» **Record extracts**
::::

(* ===== verification/Lifecycle.v ===== *)
(** The strategy lifecycle state machine ([strategy_manager/lifecycle.py],
    [status.py]): one runtime state per strategy, moved only by the commands
    below, each of which succeeds from the states its table row lists and raises
    everywhere else. *)
From S2P Require Import Prelude Strategy.

Local Open Scope Z_scope.

(** * Definitions *)

Abbreviation State := StrategyLifecycleState (only parsing).

(** The commands of [_COMMAND_TRANSITIONS]. *)
Inductive PlainCommand : Type := Start | MarkRunning | Pause | Resume | Stop | MarkError.

Definition command_name (c : PlainCommand) : string :=
  match c with
  | Start => "start" | MarkRunning => "mark_running" | Pause => "pause"
  | Resume => "resume" | Stop => "stop" | MarkError => "mark_error"
  end.

(** [_COMMAND_TRANSITIONS]: permitted sources and target. *)
Definition command_transitions (c : PlainCommand) : list State * State :=
  match c with
  | Start => ([REGISTERED; STOPPED; ERROR], STARTING)
  | MarkRunning => ([STARTING], RUNNING)
  | Pause => ([RUNNING], PAUSED)
  | Resume => ([PAUSED], RUNNING)
  | Stop => ([RUNNING; PAUSED; ERROR], STOPPED)
  | MarkError => ([STARTING; RUNNING], ERROR)
  end.

(** [_FORCE_STOP_SOURCES] *)
Definition force_stop_sources : list State := [RUNNING; PAUSED; ERROR].

(** [StrategyLifecycle._states] *)
Definition StrategyLifecycle : Type := dict string State.

(** [_require], which is all of [state_of] *)
Definition require_state (self : StrategyLifecycle) (strategy_id : string) : result State :=
  match dict_get strategy_id self with
  | Some s => Ok s
  | None => Raise (StrategyNotTrackedError strategy_id)
  end.

(** [register] *)
Definition track (self : StrategyLifecycle) (strategy_id : string)
    : result (StrategyLifecycle * State) :=
  _ ← raise_if (is_not_none (dict_get strategy_id self)) (StrategyAlreadyTrackedError strategy_id);
  Ok (dict_set strategy_id REGISTERED self, REGISTERED).

(** [_apply], behind [start], [mark_running], [pause], [resume], [stop], [mark_error] *)
Definition apply_command (self : StrategyLifecycle) (strategy_id : string) (c : PlainCommand)
    : result (StrategyLifecycle * State) :=
  current ← require_state self strategy_id;
  let '(permitted_sources, target) := command_transitions c in
  _ ← raise_if (negb (bool_decide (current ∈ permitted_sources)))
    (InvalidStrategyTransitionError strategy_id (state_value current) (command_name c));
  Ok (dict_set strategy_id target self, target).

(** [force_stop] *)
Definition lifecycle_force_stop (self : StrategyLifecycle) (strategy_id : string)
    (clean_cancellable : bool) : result (StrategyLifecycle * State) :=
  current ← require_state self strategy_id;
  let permitted := bool_decide (current ∈ force_stop_sources)
    || (bool_decide (current = STARTING) && clean_cancellable) in
  _ ← raise_if (negb permitted)
    (InvalidStrategyTransitionError strategy_id (state_value current) "force_stop");
  Ok (dict_set strategy_id STOPPED self, STOPPED).

(** [shutdown] *)
Definition lifecycle_shutdown (self : StrategyLifecycle) (strategy_id : string)
    : result (StrategyLifecycle * State) :=
  current ← require_state self strategy_id;
  _ ← raise_if (bool_decide (current = SHUTDOWN))
    (InvalidStrategyTransitionError strategy_id (state_value current) "shutdown");
  Ok (dict_set strategy_id SHUTDOWN self, SHUTDOWN).

Record StrategyRuntimeStatus : Type := {
  srs_strategy_id : string;
  srs_state : State;
}.

(** [snapshot] *)
Definition snapshot (self : StrategyLifecycle) : list StrategyRuntimeStatus :=
  omap (fun strategy_id =>
    (fun s => {| srs_strategy_id := strategy_id; srs_state := s |}) <$> dict_get strategy_id self)
    (py_sorted String.leb self.*1).

(** * Runs of commands *)

Inductive LifecycleCommand : Type :=
| Track
| Plain (c : PlainCommand)
| ForceStop (clean_cancellable : bool)
| Shutdown.

Definition execute (self : StrategyLifecycle) (strategy_id : string) (c : LifecycleCommand)
    : result (StrategyLifecycle * State) :=
  match c with
  | Track => track self strategy_id
  | Plain c => apply_command self strategy_id c
  | ForceStop clean => lifecycle_force_stop self strategy_id clean
  | Shutdown => lifecycle_shutdown self strategy_id
  end.

(** A caller that catches every error: a raising command leaves the tracker alone. *)
Definition run_command (self : StrategyLifecycle) (p : string * LifecycleCommand)
    : StrategyLifecycle :=
  match execute self p.1 p.2 with Ok (self', _) => self' | Raise _ => self end.

Definition run_commands (cmds : list (string * LifecycleCommand)) (self : StrategyLifecycle)
    : StrategyLifecycle := foldl run_command self cmds.

(** ADR-007's graph, from "not tracked" on. *)
Inductive lifecycle_arrow : option State -> option State -> Prop :=
| arrow_register : lifecycle_arrow None (Some REGISTERED)
| arrow_start s : s = REGISTERED \/ s = STOPPED \/ s = ERROR -> lifecycle_arrow (Some s) (Some STARTING)
| arrow_running : lifecycle_arrow (Some STARTING) (Some RUNNING)
| arrow_pause : lifecycle_arrow (Some RUNNING) (Some PAUSED)
| arrow_resume : lifecycle_arrow (Some PAUSED) (Some RUNNING)
| arrow_stop s : s = RUNNING \/ s = PAUSED \/ s = ERROR \/ s = STARTING ->
    lifecycle_arrow (Some s) (Some STOPPED)
| arrow_error s : s = STARTING \/ s = RUNNING -> lifecycle_arrow (Some s) (Some ERROR)
| arrow_shutdown s : s <> SHUTDOWN -> lifecycle_arrow (Some s) (Some SHUTDOWN).

(** * Lemmas *)

(** The outcome of a command for its own strategy, as a function of its state alone. *)
Definition outcome_of (strategy_id : string) (current : option State) (c : LifecycleCommand)
    : result State :=
  match c, current with
  | Track, Some _ => Raise (StrategyAlreadyTrackedError strategy_id)
  | Track, None => Ok REGISTERED
  | _, None => Raise (StrategyNotTrackedError strategy_id)
  | Plain c, Some s =>
      if decide (s ∈ (command_transitions c).1) then Ok (command_transitions c).2
      else Raise (InvalidStrategyTransitionError strategy_id (state_value s) (command_name c))
  | ForceStop clean, Some s =>
      if decide (s ∈ force_stop_sources \/ (s = STARTING /\ clean = true)) then Ok STOPPED
      else Raise (InvalidStrategyTransitionError strategy_id (state_value s) "force_stop")
  | Shutdown, Some s =>
      if decide (s = SHUTDOWN)
      then Raise (InvalidStrategyTransitionError strategy_id (state_value s) "shutdown")
      else Ok SHUTDOWN
  end.

Lemma execute_outcome self strategy_id c :
  execute self strategy_id c =
  (fun s => (dict_set strategy_id s self, s)) <$> outcome_of strategy_id (dict_get strategy_id self) c.
Proof.
  destruct c as [|c|clean|]; cbn; unfold track, apply_command, lifecycle_force_stop,
    lifecycle_shutdown, require_state; destruct (dict_get strategy_id self) as [s|]; cbn; try done.
  - destruct (command_transitions c) as [src tgt]; cbn. by destruct (decide (s ∈ src)) eqn:E;
      [rewrite bool_decide_eq_true_2|rewrite bool_decide_eq_false_2].
  - by destruct s, clean.
  - by destruct s.
Qed.

(** A successful command writes the target state of its strategy and nothing else. *)
Lemma execute_ok self i c self' s :
  execute self i c = Ok (self', s) ->
  outcome_of i (dict_get i self) c = Ok s /\ self' = dict_set i s self.
Proof.
  rewrite execute_outcome. destruct (outcome_of _ _ _); cbn; [|done]. by intros [= <- <-].
Qed.

(** The tracked state after one command, as a function of the state before. *)
Definition next_state (i : string) (current : option State) (p : string * LifecycleCommand)
    : option State :=
  if decide (p.1 = i) then
    match outcome_of i current p.2 with Ok s => Some s | Raise _ => current end
  else current.

Lemma run_command_get self p i :
  dict_get i (run_command self p) = next_state i (dict_get i self) p.
Proof.
  destruct p as [j c]. unfold run_command, next_state. cbn. rewrite execute_outcome.
  destruct (decide (j = i)) as [->|Hj].
  - destruct (outcome_of _ _ _); cbn; [|done]. by rewrite dict_get_set, decide_True.
  - destruct (outcome_of _ _ _); cbn; [|done]. by rewrite dict_get_set, decide_False.
Qed.

Lemma run_commands_get cmds self i :
  dict_get i (run_commands cmds self) = foldl (next_state i) (dict_get i self) cmds.
Proof.
  revert self. induction cmds as [|p cmds IH]; intros self; cbn; [done|].
  unfold run_commands in IH. by rewrite IH, run_command_get.
Qed.

Lemma next_state_arrow i current p : rtc lifecycle_arrow current (next_state i current p).
Proof.
  unfold next_state. case_decide; [|done].
  destruct (outcome_of i current p.2) as [s|] eqn:E; [|done]. apply rtc_once.
  destruct p as [j [|c|clean|]]; cbn in E; destruct current as [t|]; try done;
    [injection E as <-; constructor|..]; case_decide as Hd; simplify_eq; try by constructor.
  - destruct c; cbn in *; set_unfold; destruct_or?; simplify_eq; constructor; auto.
  - constructor. unfold force_stop_sources in Hd. set_unfold. naive_solver.
Qed.

Lemma snapshot_sorted self :
  NoDup self.*1 ->
  StronglySorted (fun a b => String.leb (srs_strategy_id a) (srs_strategy_id b) = true) (snapshot self)
  /\ NoDup (srs_strategy_id <$> snapshot self)
  /\ forall i s, {| srs_strategy_id := i; srs_state := s |} ∈ snapshot self <-> dict_get i self = Some s.
Proof.
  intros Hn. unfold snapshot. set (ids := py_sorted String.leb self.*1).
  assert (NoDup ids) as Hids by (unfold ids; by rewrite py_sorted_perm).
  assert (StronglySorted (fun a b => String.leb a b = true) ids) as Hs.
  { apply py_sorted_sorted; [intros x y; destruct (String.leb_total x y); auto|apply string_leb_trans]. }
  assert (forall i s, {| srs_strategy_id := i; srs_state := s |} ∈ omap (fun strategy_id =>
    (fun s => {| srs_strategy_id := strategy_id; srs_state := s |}) <$> dict_get strategy_id self) ids <->
    dict_get i self = Some s /\ i ∈ ids) as Hel.
  { intros i s. rewrite list_elem_of_omap. split.
    - intros (j & Hj & He). destruct (dict_get j self) eqn:E; cbn in He; simplify_eq. done.
    - intros [E Hi]. exists i. by rewrite E. }
  split_and!.
  - clear Hids Hel. induction Hs as [|x l Hs IH Hx]; cbn; [constructor|].
    destruct (dict_get x self); cbn; [|done]. constructor; [done|].
    apply Forall_forall. intros y (z & Hz & Hy)%list_elem_of_omap.
    destruct (dict_get z self); simplify_eq/=. by eapply Forall_forall in Hx.
  - clear Hs Hel. induction Hids as [|x l Hx Hl IH]; cbn; [constructor|].
    destruct (dict_get x self); cbn; [|done]. constructor; [|done].
    intros (y & -> & (z & Hz & Hy)%list_elem_of_omap)%list_elem_of_fmap.
    destruct (dict_get z self); simplify_eq/=. done.
  - intros i s. rewrite Hel. split; [by intros []|]. intros E. split; [done|].
    unfold ids. rewrite elem_of_py_sorted. apply dict_get_elem in E.
    by apply (list_elem_of_fmap_2 fst) in E.
Qed.

(** * Properties *)

(** Each strategy's lifecycle is its own state machine: after any sequence of
    commands, legal or not, for any strategies, a strategy is in the state its own
    commands alone lead to, it moved only along the arrows of ADR-007's graph, and
    SHUTDOWN is terminal. *)
Theorem lifecycle_independent (self : StrategyLifecycle)
    (cmds : list (string * LifecycleCommand)) (i : string) :
  dict_get i (run_commands cmds self)
    = dict_get i (run_commands (filter (fun p => p.1 = i) cmds) self)
  /\ rtc lifecycle_arrow (dict_get i self) (dict_get i (run_commands cmds self))
  /\ (forall cmds', dict_get i (run_commands cmds self) = Some SHUTDOWN ->
        dict_get i (run_commands (cmds ++ cmds') self) = Some SHUTDOWN).
Proof.
  split_and!.
  - rewrite !run_commands_get. generalize (dict_get i self) as s.
    induction cmds as [|p cmds IH]; intros s; [done|]. rewrite filter_cons. cbn.
    case_decide as Hp; cbn; [apply IH|]. rewrite <- IH. unfold next_state at 2. by rewrite decide_False.
  - rewrite run_commands_get. generalize (dict_get i self) as s.
    induction cmds as [|p cmds IH]; intros s; cbn; [done|]. etrans; [apply next_state_arrow|apply IH].
  - intros cmds' H. unfold run_commands in *. rewrite foldl_app. fold (run_commands cmds' (foldl run_command self cmds)).
    rewrite run_commands_get, H. clear H. induction cmds' as [|[j c] cmds' IH]; cbn; [done|].
    replace (next_state i (Some SHUTDOWN) (j, c)) with (Some SHUTDOWN); [done|].
    unfold next_state. cbn. case_decide; [|done]. destruct c as [|[]|[]|]; done.
Qed.
(* ===== verification/StrategyManager.v ===== *)
(** The strategy manager ([strategy_manager/manager.py]) with the requirement
    registries and the coordinator it drives ([live_timeframes.py],
    [fact_requirements.py], [requirements_bridge.py], [ports.py]).

    Methods that change state and may raise are written in a state-and-exception
    monad: an exception leaves the changes made before it.  [start] is a
    coroutine, so it is split at its only [await]: [start_begin] runs up to the
    warm-up call and [start_finish] resumes with the outcome of that call, which
    may be a cancellation. *)
From S2P Require Import Prelude PyTime MarketData Timeframe Session Buckets Context Samples.
From S2P Require Import CandleEngine Requirements Strategy Lifecycle Emission Readiness.

Local Open Scope Z_scope.

(** * State and exceptions *)

Definition stateful (S A : Type) : Type := S -> S * result A.

#[global] Instance stateful_ret S : MRet (stateful S) := fun A a s => (s, Ok a).
#[global] Instance stateful_bind S : MBind (stateful S) :=
  fun A B k m s => match m s with
                   | (s', Ok a) => k a s'
                   | (s', Raise e) => (s', Raise e)
                   end.

#[global] Instance stateful_fmap S : FMap (stateful S) :=
  fun A B f m s => match m s with
                   | (s', Ok a) => (s', Ok (f a))
                   | (s', Raise e) => (s', Raise e)
                   end.

(** A call that may raise and changes nothing. *)
Definition lift {S A} (r : result A) : stateful S A := fun s => (s, r).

::::

Copy out the lines above with "Import" in them.

» **Result of this task**
From S2P Require Import Prelude Strategy.
From S2P Require Import Prelude PyTime MarketData Timeframe Session Buckets Context Samples.
From S2P Require Import CandleEngine Requirements Strategy Lifecycle Emission Readiness.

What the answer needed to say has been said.